The Great Fire in London started in the night in 1666.  It spread quickly. it was windy, which blew burning embers around the still-sleeping city and a huge wooden waterwheel supplying Thames water to the city caught fire so the available water was seriously reduced. Guys with buckets didn't stand a chance.

 

The fire raged for days. Eventually the Royal Navy cleared nearby land by pulling down buildings and using gunpowder where necessary.  

This fire break succeeded and after five days the Great Fire of London finally died.   This event also marked the end of the city’s plagues –because so many rats were destroyed ?

 

After the Great Fire, new laws required that each quarter of the city must provide 800 leather buckets and 50 ladders and each house must have buckets with the occupants required to participate in hand-to-hand bucket brigades.  Exeter followed suit.

Printed with the permission of the owner

Within a year, the first fire insurance company was established with fire-fighting teams and identifying badges. Exeter soon followed - and Birmingham, as can be seen from this example on the left. These brigades were not there for the protection of the general public. The insurance companies only issued identifying tin plaques to their policyholders.  Often fire brigades would rush to a fire but if it didn’t have the correct plaque on the wall they'd either leave or, more likely, stay to watch but not help.  So … no plaque ? End of building. 

The very first horse-drawn steam fire engine (right) was built in 1829 by John Braithwaite, a colleague of George Stephenson.  Water was drawn into the pump on the right on the right of the trailer.  This was powered by steam produced by the boiler on the left.   The uncoupled shafts for the horses can  be seen on the right of the tralier.

   

Gradually these spread throughout the land – even in Exeter - and as they were horse drawn they considerably improved the response time to incidents.

© Devon & Somerset Fire Rescue Service, painting by Fred Ford

In 1887 came the Theatre Royal fire in London Inn Square on the corner of Longbrook Street.  This building had ultra-modern gas lighting which ignited some back stage fabric and the fire spread through the auditorium.  

 

The theatre had been built with shops down one side but of course they had all closed for the night and all the side exits were locked.

 

There was panic as 800 people crowded to the few exits at the back of the building. 186  lost their lives, some having been crushed to death in the crowd.

 

The West of England Insurance Company’s fire brigade was based only yards away yet, even with help from the general public and particularly the landlord of the New London Inn who brought ladders and gave shelter to the victims in his inn, massive losses were unavoidable.   

Printed with the permission of the owner

The dead were laid out in the pub’s stables. 

 

This memorial to those who died is in the Higher Cemetery and beside it is a memorial to Bombadier Scattergood who, as it states on the dedication, “striving to save the lives of others, lost his own”.

 

One benefit from this dreadful fire was a new law demanding that Safety Curtains be installed and seen to operate in theatres country wide.  It’s ironic that our own Northcott Theatre doesn’t, however, display a safety curtain because it is too small for it to be considered necessary – the theatre seats fewer than 500.
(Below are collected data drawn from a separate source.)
(** [base] *)
Definition rollback_fields (r : Rollback) : jsobj :=
  [("contract_version", VStr "growth-control-provider-rollback-contract-v1");
   ("source_reconciliation_sha256", rl_source_reconciliation_sha256 r);
   ("source_receipt_id", rl_source_receipt_id r); ("source_request_sha256", rl_source_request_sha256 r);
   ("plan_id", rl_plan_id r); ("plan_step_id", rl_plan_step_id r); ("tenant_id", rl_tenant_id r);
   ("rollback_capability_key", VStr (rl_rollback_capability_key r));
   ("rollback_action_ids", js_strings (rl_rollback_action_ids r));
   ("resource_ids", js_strings (rl_resource_ids r)); ("environment", VStr (rl_environment r));
   ("endpoint_key", VStr (rl_endpoint_key r)); ("certification_key", VStr (rl_certification_key r));
   ("approval_profile_key", VStr (rl_approval_profile_key r)); ("readback_key", VStr (rl_readback_key r));
   ("expires_in_seconds", VNum (Some (rl_expires_in_seconds r))); ("max_attempts", VNum (Some (rl_max_attempts r)));
   ("approval_required", VBool true); ("final_boundary_required", VBool true);
   ("certification_required", VBool true); ("resource_authority_required", VBool true);
   ("readback_required", VBool true); ("new_mutation_receipt_required", VBool true);
   ("blind_retry_allowed", VBool false); ("automatic_retry_allowed", VBool false);
   ("automatic_rollback_allowed", VBool false); ("execution_authorized", VBool false);
   ("authority_granted", VBool false); ("provider_call_made", VBool false);
   ("provider_dispatch_performed", VBool false); ("external_writes", VBool false); ("secrets_included", VBool false)].

(** [rollback_request_sha256] and [idempotency_key] *)
Definition rollbackHashes (r : Rollback) : string * string :=
  let requestHash := stableSha256 (VObj (rollback_fields r)) in
  (requestHash,
   stableSha256 (VObj [("source_reconciliation_sha256", rl_source_reconciliation_sha256 r);
                       ("rollback_request_sha256", VStr requestHash)])).

(** The contract, its request hash and its idempotency key. *)
Definition compileGrowthControlRollbackContract (args : jsobj) : js (Rollback * (string * string)) :=
  let reconciliation := oget args "reconciliation" in
  let compensation := oget_default args "compensation" (VObj []) in
  let input := VObj [("reconciliation", reconciliation); ("compensation", compensation)] in
  assertBoundedInput contract input;;
  assertSensitiveFree contract input "input" (ic_depth contract);;
  requireReconciliation reconciliation;;
  c ← object_param compensation;
  r ← rollbackOf reconciliation c;
  Ok (r, rollbackHashes r).
End Reconcile.

(** ** What a readback reports *)

Section Reports.
Context `{JsHost}.

(** Different lists with one hash. *)
Definition collide (l k : list string) : Prop := l <> k /\ stableSha256 (js_strings l) = stableSha256 (js_strings k).

Lemma sameList_strings l k : sameList (js_strings l) (js_strings k) = true -> l = k \/ collide l k.
Proof. intros Hs%String.eqb_eq. destruct (decide (l = k)); [by left|by right]. Qed.

Lemma sameList_refl v : sameList v v = true.
Proof. apply String.eqb_refl. Qed.

(** What a readback in each state says of the requested actions. *)
Definition reports (readback : Readback) (actions : list string) : Prop :=
  let applied := bk_appliedActionIds readback in
  let unapplied := bk_unappliedActionIds readback in
  NoDup (applied ++ unapplied) /\ (forall a, a ∈ applied ++ unapplied -> a ∈ actions) /\
  match bk_effectState readback with
  | effect_applied => applied = actions /\ unapplied = [] /\ is_Some (bk_resultSha256 readback)
  | effect_not_applied => applied = [] /\ unapplied = actions
  | effect_partial =>
      applied ++ unapplied ≡ₚ actions /\ applied <> [] /\ unapplied <> [] /\ is_Some (bk_resultSha256 readback)
  | effect_unknown => True
  end.

(** A list of [sortedUnique]. *)
Definition sorted_set (l : list string) : Prop := unique_sorted l = l.

Lemma sorted_set_NoDup l : sorted_set l -> NoDup l.
Proof. intros <-. apply NoDup_unique_sorted. Qed.

Lemma sortedUnique_set ic normalize required values field l :
  sortedUnique ic normalize required values field = Ok l -> sorted_set l.
Proof. unfold sortedUnique. intros Hl. inv_outcome. apply unique_sorted_idemp. Qed.

Lemma unique_sorted_Permutation l k : NoDup l -> sorted_set k -> unique_sorted l = k <-> l ≡ₚ k.
Proof.
  intros Hl Hk. split.
  - intros <-. apply NoDup_Permutation; [done|apply NoDup_unique_sorted|]. intros x. by rewrite elem_of_unique_sorted.
  - intros HP. rewrite <- Hk. apply unique_sorted_ext. intros x. by rewrite HP.
Qed.

Lemma is_nil_true {A} (l : list A) : is_nil l = true <-> l = [].
Proof. unfold is_nil. by rewrite Nat.eqb_eq, length_zero_iff_nil. Qed.

Lemma is_nil_false {A} (l : list A) : is_nil l = false <-> l <> [].
Proof. by rewrite <- not_true_iff_false, is_nil_true. Qed.

Lemma missingFrom_nil l k : missingFrom l k = [] <-> forall a, a ∈ l -> a ∈ k.
Proof.
  unfold missingFrom. rewrite bfilter_nil. split.
  - intros Hn a Ha. specialize (Hn a Ha). rewrite negb_false_iff in Hn. by apply sin_true.
  - intros Hs a Ha. apply negb_false_iff, sin_true. by apply Hs.
Qed.

(** The first check: the parts are disjoint and within the request. *)
Lemma parts_ok A U actions : NoDup A -> NoDup U ->
  negb (is_nil (bfilter (fun value => sin value U) A)) || negb (is_nil (missingFrom A actions))
    || negb (is_nil (missingFrom U actions)) = false
  <-> NoDup (A ++ U) /\ forall a, a ∈ A ++ U -> a ∈ actions.
Proof.
  intros HA HU. rewrite !orb_false_iff, !negb_false_iff, !is_nil_true, !missingFrom_nil, bfilter_nil, NoDup_app.
  setoid_rewrite elem_of_app. setoid_rewrite sin_false. naive_solver.
Qed.

Section Partition.
Variables (readback : Readback) (binding : ReceiptBinding).
Let A := bk_appliedActionIds readback.
Let U := bk_unappliedActionIds readback.
Let actions := rb_actionIds binding.
Hypothesis (HA : sorted_set A) (HU : sorted_set U) (Hactions : sorted_set actions).

(** The lists that are compared by their hash. *)
Definition hashed_apart : Prop := Exists (fun l => collide l actions) [A; U; unique_sorted (A ++ U)].

Lemma hashed_same l : l ∈ [A; U; unique_sorted (A ++ U)] -> sameList (js_strings l) (js_strings actions) = true ->
  l = actions \/ hashed_apart.
Proof.
  intros Hl [Heq|Hc]%sameList_strings; [by left|right]. apply Exists_exists. eauto.
Qed.
(** The first candidates of both listings have the same rank. *)
Lemma tied_Permutation : rs_tied (resolve_candidates l' cx) ≡ₚ rs_tied (resolve_candidates l cx).
Proof.
  unfold resolve_candidates. cbv zeta. simpl. fold (ready_list l cx) (ready_list l' cx).
  pose proof ready_list_Permutation as HR.
  destruct (ready_list l cx) as [|top rest] eqn:El.
  { apply Permutation_nil_r in HR. by rewrite HR. }
  destruct (ready_list l' cx) as [|top' rest'] eqn:El'; [by apply Permutation_nil_l in HR|].
  assert (ev_rank top' = ev_rank top) as Hrank.
  { apply compareRank_Eq. pose proof (ready_list_top _ _ _ _ top' El) as H1. pose proof (ready_list_top _ _ _ _ top El') as H2.
    rewrite <- HR in H1. rewrite HR in H2. specialize (H1 (list_elem_of_here _ _)). specialize (H2 (list_elem_of_here _ _)).
    rewrite (cmp_opp (cmp := compareRank)) in H1. by destruct (compareRank (ev_rank top') (ev_rank top)). }
  unfold same_rank. rewrite Hrank. by apply bfilter_Permutation.
Qed.

Lemma resolve_candidates_Permutation : same_resolution (resolve_candidates l cx) (resolve_candidates l' cx).
Proof.
  split; [apply status_Permutation|]. split; [apply selection_Permutation|]. split; [apply tied_Permutation|].
  unfold resolve_candidates. cbv zeta. simpl. fold (ready_list l cx) (ready_list l' cx). split; [|split; [|done]].
  - by rewrite !js_sort_Permutation, HP.
  - by rewrite ready_list_Permutation.
Qed.
(** * HTMLDownloader: the crawl-and-extract engine of [WebsiteScraper/app.py]

    A shallow embedding of the class [WebScraper] (image location, image
    listing, navigation-link extraction, the crawl loop and the image
    download), of the page built around it ([main], with its image loops,
    its grid and its archives, and [create_download_zip]), together with
    the small part of Python's [str], [urllib.parse], [posixpath],
    BeautifulSoup and Pillow that their control flow depends on.

    Python strings are modelled as [string] (one [ascii] per character, so
    the model speaks about ASCII text), Python exceptions as [None] in
    [option], the instance attributes of [WebScraper] as a record that is
    threaded through the methods. *)

From Stdlib Require Import Ascii String ZArith Lia Bool Sorted.
From Stdlib Require DecimalString DecimalNat DecimalFacts.
From stdpp Require Import base option list gmap strings.

Local Open Scope Z_scope.
Local Open Scope nat_scope.

(** ** Python [str] *)

Module Str.

Definition eqb_ascii (a b : ascii) : bool := Ascii.eqb a b.

(** [c in s] for a one-character [c]. *)
Fixpoint has (c : ascii) (s : string) : bool :=
  match s with
  | EmptyString => false
  | String a s' => eqb_ascii a c || has c s'
  end.

(** [s.startswith(p)]. *)
Fixpoint startswith (s p : string) {struct p} : bool :=
  match p, s with
  | EmptyString, _ => true
  | String b p', String a s' => eqb_ascii a b && startswith s' p'
  | String _ _, EmptyString => false
  end.

(** [s.endswith(p)]. *)
Definition endswith (s p : string) : bool :=
  startswith (String.rev s) (String.rev p).

(** [sub in s]. *)
Fixpoint contains (sub s : string) : bool :=
  startswith s sub ||
  match s with
  | EmptyString => false
  | String _ s' => contains sub s'
  end.

Definition lower_ascii (a : ascii) : ascii :=
  let n := nat_of_ascii a in
  if (65 <=? n) && (n <=? 90) then ascii_of_nat (n + 32) else a.

(** [s.lower()]. *)
Fixpoint lower (s : string) : string :=
  match s with
  | EmptyString => EmptyString
  | String a s' => String (lower_ascii a) (lower s')
  end.

(** [s[:n]]. *)
Fixpoint take (n : nat) (s : string) : string :=
  match n, s with
  | S n', String a s' => String a (take n' s')
  | _, _ => EmptyString
  end.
Another very important result of the fire was that in 1888 Exeter City set up the Exeter Municipal Fire Brigade which took over the various fire insurance companies’ equipment and re-hired the firefighters. Their job was to fight fire, whether the building was insured or not. 

 
The Brigade was based in the Fire House, which had been the home of the West of England Fire Insurance Company. The courtyard and building behind are now, inevitably, a pub,  called, of course, The Old Fire House.  The brigade only moved to Danes Castle, beside the reservoir, in 1931. 

Another horrendous fire was the Victoria Hall in Queen Street.  Built to accommodate 2,000 people, it caught fire in 1919 in the night. The Fire Brigade Office sent five vehicles but they just weren't enough to save the building.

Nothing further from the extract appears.